1 Introduction

Crime is a major concern in urban areas, and understanding the patterns of victimization can help improve public safety. In this project, I am analyzing a large dataset of reported crimes from Los Angeles, which includes details about crime type, victim demographics (such as gender, age, and ethnicity), and other relevant factors. The dataset is sourced from Los Angeles Open Data and contains millions of records covering various types of offenses over several years.

The goal of my analysis is to explore how victim demographics influence the type of crime they experience. Specifically, I aim to answer the following questions:

  • Do different genders experience different types of crimes?
  • Are certain age groups more vulnerable to specific crimes?
  • How does crime type vary across different ethnic groups?
  • Can we predict the most likely crime a person might experience based on their demographics?

To answer these questions, I will conduct statistical analyses, visualize trends using heatmaps and bar charts, and ultimately develop a machine learning model to predict crime risks based on victim attributes. The findings could provide insights into crime prevention efforts and help identify high-risk individuals who may need additional safety measures.

2 Method

2.1 Data Source and Preprocessing

The dataset used in this analysis comes from Los Angeles Open Data, specifically the Crime Data from 2020 to Present provided by the Los Angeles Police Department (LAPD). This dataset includes incidents of crime reported in Los Angeles since 2020, covering various crime types along with victim demographics such as age, gender, and ethnicity. The data is sourced via an API request and contains records transcribed from original crime reports

To ensure data quality, I performed extensive preprocessing on the dataset using R (tidyverse, dplyr, lubridate). First, I converted date columns to Date format and standardized time values to extract the hour of occurrence.
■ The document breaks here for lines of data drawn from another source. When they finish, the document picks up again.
(* ===== verification/InheritanceSystem.v ===== *)
(** The inheritance contract as a whole
    ([contracts/inheritance-contract/src/lib.rs], [src/disputes.rs]): every
    entry point as one call, the steps of the network, an abstract ledger of the
    plans' money that the steps refine, and what holds of every reachable state. *)
From S2P Require Import Prelude Host AccessControl Token MockToken PlanVault InheritanceTypes.
From S2P Require Import YieldMath InheritanceCore InheritanceEmergency InheritanceTriggers InheritancePlans.
From S2P Require Import InheritanceClaims InheritanceWills InheritanceMessages InheritanceDisputes.
From S2P Require Import InheritanceYield InheritanceLedger InheritanceExample.
Import InheritanceTypes InheritanceCore InheritanceEmergency InheritanceTriggers.
Import InheritancePlans InheritanceClaims InheritanceWills InheritanceMessages.
Import InheritanceDisputes InheritanceYield InheritanceLedger.

Module InheritanceSystem.

(** * The abstract ledger *)

(** What the contract owes a plan and what the plan's vault holds of its token. *)
Record account := mkAccount { booked : Z; held : Z }.
Abbreviation ledger := (gmap Z account).

(** One posting on the books: nothing; tokens in, or booked tokens out, on both sides;
    booked money forgone; yield booked; or a new account whose vault holds at least
    what is booked, while others may be given tokens. *)
Definition gains (a a' : account) : Prop := booked a' = booked a /\ held a <= held a'.
Inductive lstep (l : ledger) : posting -> ledger -> Prop :=
  | Rests : lstep l Rest l
  | Deposits id n a : l !! id = Some a -> 0 < n ->
      lstep l (PayIn id n) (<[id := mkAccount (booked a + n) (held a + n)]> l)
  | Pays id n a : l !! id = Some a -> 0 < n <= booked a -> n <= held a ->
      lstep l (PayOut id n) (<[id := mkAccount (booked a - n) (held a - n)]> l)
  | Forgoes id n a : l !! id = Some a -> 0 <= n <= booked a ->
      lstep l (WriteDown id n) (<[id := mkAccount (booked a - n) (held a)]> l)
  | Books id n a : l !! id = Some a -> 0 <= n ->
      lstep l (Credit id n) (<[id := mkAccount (booked a + n) (held a)]> l)
  | Opens id n h l' : l !! id = None -> 0 < n <= h -> l' !! id = Some (mkAccount n h) ->
      (forall j, j <> id -> option_Forall2 gains (l !! j) (l' !! j)) -> lstep l (Open id n) l'.
(** A posting among those allowed. *)
Definition posted (may : posting -> Prop) (l l' : ledger) : Prop := exists x, may x /\ lstep l x l'.
(** The rest of the network can only give tokens. *)
Definition given (l l' : ledger) : Prop := forall j, option_Forall2 gains (l !! j) (l' !! j).

(** Every account's vault covers what is booked. *)
Definition backed (l : ledger) : Prop := map_Forall (fun _ a => booked a <= held a) l.

Lemma gains_refl a : gains a a.
Proof. by split. Qed.
Lemma gains_backed (l l' : ledger) j : option_Forall2 gains (l !! j) (l' !! j) -> backed l ->
  forall a', l' !! j = Some a' -> booked a' <= held a'.
Proof.
  intros Hg Hb a' Ha'. rewrite Ha' in Hg. inversion Hg as [a ? [Hk Hh] Ha|]; subst.
  symmetry in Ha. specialize (Hb _ _ Ha). cbn in Hb. lia.
Qed.
Lemma given_backed (l l' : ledger) : given l l' -> backed l -> backed l'.
Proof. intros Hg Hb j a' Ha'. by eapply gains_backed. Qed.
(** Only booking yield can leave an account uncovered. *)
Definition no_credit (x : posting) : Prop := match x with Credit _ _ => False | _ => True end.
Lemma posted_backed may (l l' : ledger) :
  (forall x, may x -> no_credit x) -> posted may l l' -> backed l -> backed l'.
Proof.
  intros Hm (x & Hx & Hl) Hb. specialize (Hm _ Hx). destruct Hl as [|id n a Ha ?|id n a Ha ? ?|id n a Ha ?|id n a Ha ?|id n h l' _ ? Ha Hj];
    [done|..|done|]; try (specialize (Hb _ _ Ha) as Hc; apply map_Forall_insert_2; [cbn in *; lia|done]).
  intros j b Hb'. destruct (decide (j = id)) as [->|Hne]; [|by eapply gains_backed; [apply Hj|..]].
  rewrite Ha in Hb'. injection Hb' as <-. cbn. lia.
Qed.

(** * The network *)

Section system.
Context {T L : Type} `{TokenLaws T} `{LendingPeerTyped L} `{HostFns}.
Abbreviation W := (world T L).
Abbreviation X A := (M W InheritanceError A).
Implicit Types (env : Env) (w : W).
(** The contract's own address. *)
Context (self : address).

(** Every entry point that can change state. *)
Inductive call :=
  | CAdmin (c : admin_call) | CEmergency (c : emergency_call) | CTrigger (c : trigger_call)
  | CPlan (c : plan_call) | CClaim (c : claim_call) | CWill (c : will_call)
  | CMessage (c : message_call) | CDispute (c : dispute_call) | CYield (c : yield_call).
Definition run_call env (c : call) : X unit :=
  match c with
  | CAdmin c => run_admin env c
  | CEmergency c => run_emergency env c
  | CTrigger c => run_trigger env c
  | CPlan c => run_plan env c
  | CClaim c => run_claim env c
  | CWill c => run_will env c
  | CMessage c => run_message env c
  | CDispute c => run_dispute env c
  | CYield c => run_yield env c
  end.
Definition typed_call (c : call) : Prop := match c with CPlan c => typed_plan_call c | _ => True end.
(** The calls that may book yield. *)
Definition credits (c : call) : bool := match c with CYield _ => true | _ => false end.

(** What each call posts: one posting, or, for batches and yield, several. *)
Definition posts (c : call) : posting -> Prop :=
  match c with
  | CPlan c => plan_posts c
  | CClaim c => claim_posts c
  | CYield _ => fun x => exists id n, x = Credit id n
  | _ => eq Rest
  end.
Definition once (c : call) : bool :=
  match c with CYield _ | CClaim (BatchClaim _ _) => false | _ => true end.
Lemma posts_credit c x : credits c = false -> posts c x -> no_credit x.
Proof. intros Hc Hx. destruct c as [| | |[]|[]| | | |]; cbn in *; naive_solver. Qed.

(** Calls that leave the money and the yield positions alone. *)
Lemma quiet_call {A} env (m : X A) w a w' :
  keeps (fun w => (money w, Ys (yields w))) m -> m w = Ok a w' ->
  has_effect (eq Rest) env w w' /\ Ys (yields w') = Ys (yields w).
Proof.
  intros Hk Hr. apply (keeps_Ok _ _ _ _ _ Hk) in Hr. assert (money w' = money w) by congruence.
  split; [by apply quiet_effect|congruence].
Qed.
Lemma trigger_Ys env c : keeps (fun w => Ys (yields w)) (run_trigger env c).
Proof. destruct c; ih_keeps. Qed.
Lemma plan_Ys env c : keeps (fun w => Ys (yields w)) (run_plan env c).
Proof. destruct c; ih_keeps. Qed.
Lemma call_effect env c w w' :
  once c = true -> typed_call c -> wf_plans w -> run_call env c w = Ok tt w' ->
  has_effect (posts c) env w w' /\ Ys (yields w') = Ys (yields w).
Proof.
  intros Ho Hty Hp Hr. destruct c as [c|c|c|c|c|c|c|c|c]; cbn in Hr; cbn [posts].
  - refine (quiet_call _ _ _ _ _ _ Hr). clear. destruct c; ih_keeps.
  - refine (quiet_call _ _ _ _ _ _ Hr). clear. destruct c; ih_keeps.
  - split; [by eapply trigger_effect|by apply (keeps_Ok _ _ _ _ _ (trigger_Ys env c) Hr)].
  - split; [by eapply plan_effect|by apply (keeps_Ok _ _ _ _ _ (plan_Ys env c) Hr)].
  - destruct c; [|done]. split; [eapply claim_effect; [|done..]; intros n; by exists n|].
    by rewrite (keeps_Ok _ _ _ _ _ (claim_yields env (Claim plan_id claimer email claim_code)) Hr).
  - refine (quiet_call _ _ _ _ _ _ Hr). clear. destruct c; ih_keeps.
  - refine (quiet_call _ _ _ _ _ _ Hr). clear. destruct c; ih_keeps.
  - refine (quiet_call _ _ _ _ _ _ Hr). clear. destruct c; ih_keeps.
  - done.
Qed.
Lemma call_evolves env c w w' :
  typed_call c -> run_call env c w = Ok tt w' -> evolves (posts c) env w w'.
Proof.
  intros Hty Hr Hwf. destruct (once c) eqn:Ho.
  - destruct (call_effect env c w w' Ho Hty (proj1 Hwf) Hr). by eapply effect_evolves.
  - revert Hwf. destruct c as [| | | |c| | | |c]; try done; cbn in Hr.
    + by eapply claim_call_evolves.
    + eapply (moves_Ok (evolves _ env)); [|exact Hr]. apply yield_call_moves; [|exact _]. intros id n. by exists id, n.
Qed.

(** ** Steps *)

(** The address of a plan's vault.  A vault's code calls nothing but the token,
    so it signs no invocation of this contract and its tokens leave it only by a
    release. *)
Definition vault_addr (id : Z) : address := deployed_address self (plan_vault_salt id).
Definition honest env : Prop := current_contract env = self /\ forall id, vault_addr id ∉ auths env.

(** An invocation of the contract, or the rest of the network moving tokens
    between other accounts and into the vaults. *)
Inductive step (may_credit : bool) : W -> W -> Prop :=
  | Invokes env c w : honest env -> typed_call c -> (credits c = true -> may_credit = true) ->
      step may_credit w (invoke (run_call env c) w).2
  | Elsewhere w t l :
      (forall tok id, tk_balance (toks w) tok (vault_addr id) <= tk_balance t tok (vault_addr id)) ->
      step may_credit w (w <| toks := t |> <| lend := l |>).

(** A contract deployed in a network whose future vault addresses owe nothing. *)
Definition starts w : Prop :=
  exists t l, w = deployed t l /\ forall tok id, 0 <= tk_balance t tok (vault_addr id).
Definition reachable (may_credit : bool) w : Prop := exists w0, starts w0 /\ rtc (step may_credit) w0 w.

(** ** The vaults *)

(** Every plan has its own vault, deployed at its address. *)
Record sound (s : view) : Prop := {
  so_vault : forall id, is_Some (vP s !! id) -> vpv s !! id = Some (vault_addr id) /\
    exists st, vvaults s !! vault_addr id = Some st /\ PlanVault.Ctl st = Some self /\ PlanVault.Pid st = Some id;
  so_own : forall i j, is_Some (vP s !! i) -> is_Some (vP s !! j) -> vault_addr i = vault_addr j -> i = j;
  so_next : forall id, is_Some (vP s !! id) -> id < default 1 (vNpi s);
  so_held : forall tok id, 0 <= tk_balance (vtoks s) tok (vault_addr id)
}.

Definition account_of (s : view) (id : Z) (p : InheritancePlan) : account :=
  mkAccount (total_amount p) (tk_balance (vtoks s) (token p) (vault_addr id)).
Definition abs (s : view) : ledger := map_imap (fun id p => Some (account_of s id p)) (vP s).
Lemma abs_lookup s id : abs s !! id = account_of s id <$> vP s !! id.
Proof. unfold abs. rewrite map_lookup_imap. by destruct (vP s !! id). Qed.

(** Tokens that reach a vault, leave it, or pass it by. *)
Lemma transfer_in (t t' : T) au tok from id n tok' j :
  from <> vault_addr id -> from <> vault_addr j ->
  tk_transfer t au tok from (vault_addr id) n = Some t' ->
  tk_balance t' tok' (vault_addr j) = tk_balance t tok' (vault_addr j) +
    (if decide (tok' = tok /\ vault_addr j = vault_addr id) then n else 0).
Proof.
  intros Hn Hj Ht. apply tk_transfer_spec in Ht as (_ & _ & ->); [|done]. f_equal. unfold moved.
  repeat case_decide; naive_solver lia.
Qed.
Lemma transfer_out (t t' : T) au tok to id n tok' j :
  to <> vault_addr id -> to <> vault_addr j ->
  tk_transfer t au tok (vault_addr id) to n = Some t' ->
  n <= tk_balance t tok (vault_addr id) /\
  tk_balance t' tok' (vault_addr j) = tk_balance t tok' (vault_addr j) -
    (if decide (tok' = tok /\ vault_addr j = vault_addr id) then n else 0).
Proof.
  intros Hn Hj Ht. apply tk_transfer_spec in Ht as (_ & Hle & ->); [|done]. split; [lia|].
  unfold moved. repeat case_decide; naive_solver lia.
Qed.
Lemma transfer_past (t t' : T) au tok from to n tok' j :
  from <> vault_addr j -> tk_transfer t au tok from to n = Some t' -> 0 <= n ->
  tk_balance t tok' (vault_addr j) <= tk_balance t' tok' (vault_addr j).
Proof.
  intros Hf Ht Hn. destruct (decide (from = to)) as [->|Hne].
  - by rewrite (tk_transfer_frame _ _ _ _ _ _ _ tok' (vault_addr j) Ht) by by right.
  - apply tk_transfer_spec in Ht as (_ & _ & ->); [|done]. unfold moved. repeat case_decide; naive_solver lia.
Qed.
Categorical variables such as vict_sex and vict_descent were factorized for easier analysis.

Missing values in categorical columns (crm_cd_desc, status_desc, premis_desc, mocodes, vict_sex, vict_descent) were replaced with “Unknown”, while numerical columns (vict_age) were imputed with the median value after filtering out invalid values (e.g., negative ages and zeros). I also filled missing values in premis_cd using the most frequent category.

To ensure geographical accuracy, I removed records with invalid latitude and longitude values (e.g., lat=0, lon=0). Additionally, crime descriptions (crm_cd_desc) were standardized and simplified for clarity, and ethnic codes were mapped to full labels (e.g., “B” → “Black”, “H” → “Hispanic/Latin/Mexican”). Finally, I dropped high-missing-value columns such as crm_cd_2, weapon_used_cd, and cross_street, and removed records with “Other” or “Unknown” ethnicity to maintain consistency in demographic analysis.

2.2 Exploratory Data Analysis (EDA)

To analyze how victim demographics influence crime type, I generated three key visualizations using ggplot2. The first compares crime types by gender, showing that men are more likely to experience violent crimes (e.g., robbery, aggravated assault), while women are more frequently victims of domestic assault and identity theft. The second visualization explores crime distribution by age group, highlighting that younger victims are more prone to physical crimes, whereas older individuals face a higher risk of financial crimes. Lastly, I examined crime type distribution by ethnicity, revealing that Black and Hispanic victims report more violent crimes, while White and Asian victims experience higher rates of identity theft and property crimes. These patterns confirm that my research question is valid, as clear demographic trends emerge in crime victimization.

Following are the three EDA graphs:

  1. Victim Gender vs. Crime Type

  1. Victim Age vs. Crime Type

  1. Victim Ethnicity vs. Crime Type

After completing the EDA, I confirmed that my hypothesis was reasonable. Next, I conducted chi-square tests for each of the three key questions to statistically verify that gender, age, and ethnicity significantly influence the types of crimes victims are most likely to experience.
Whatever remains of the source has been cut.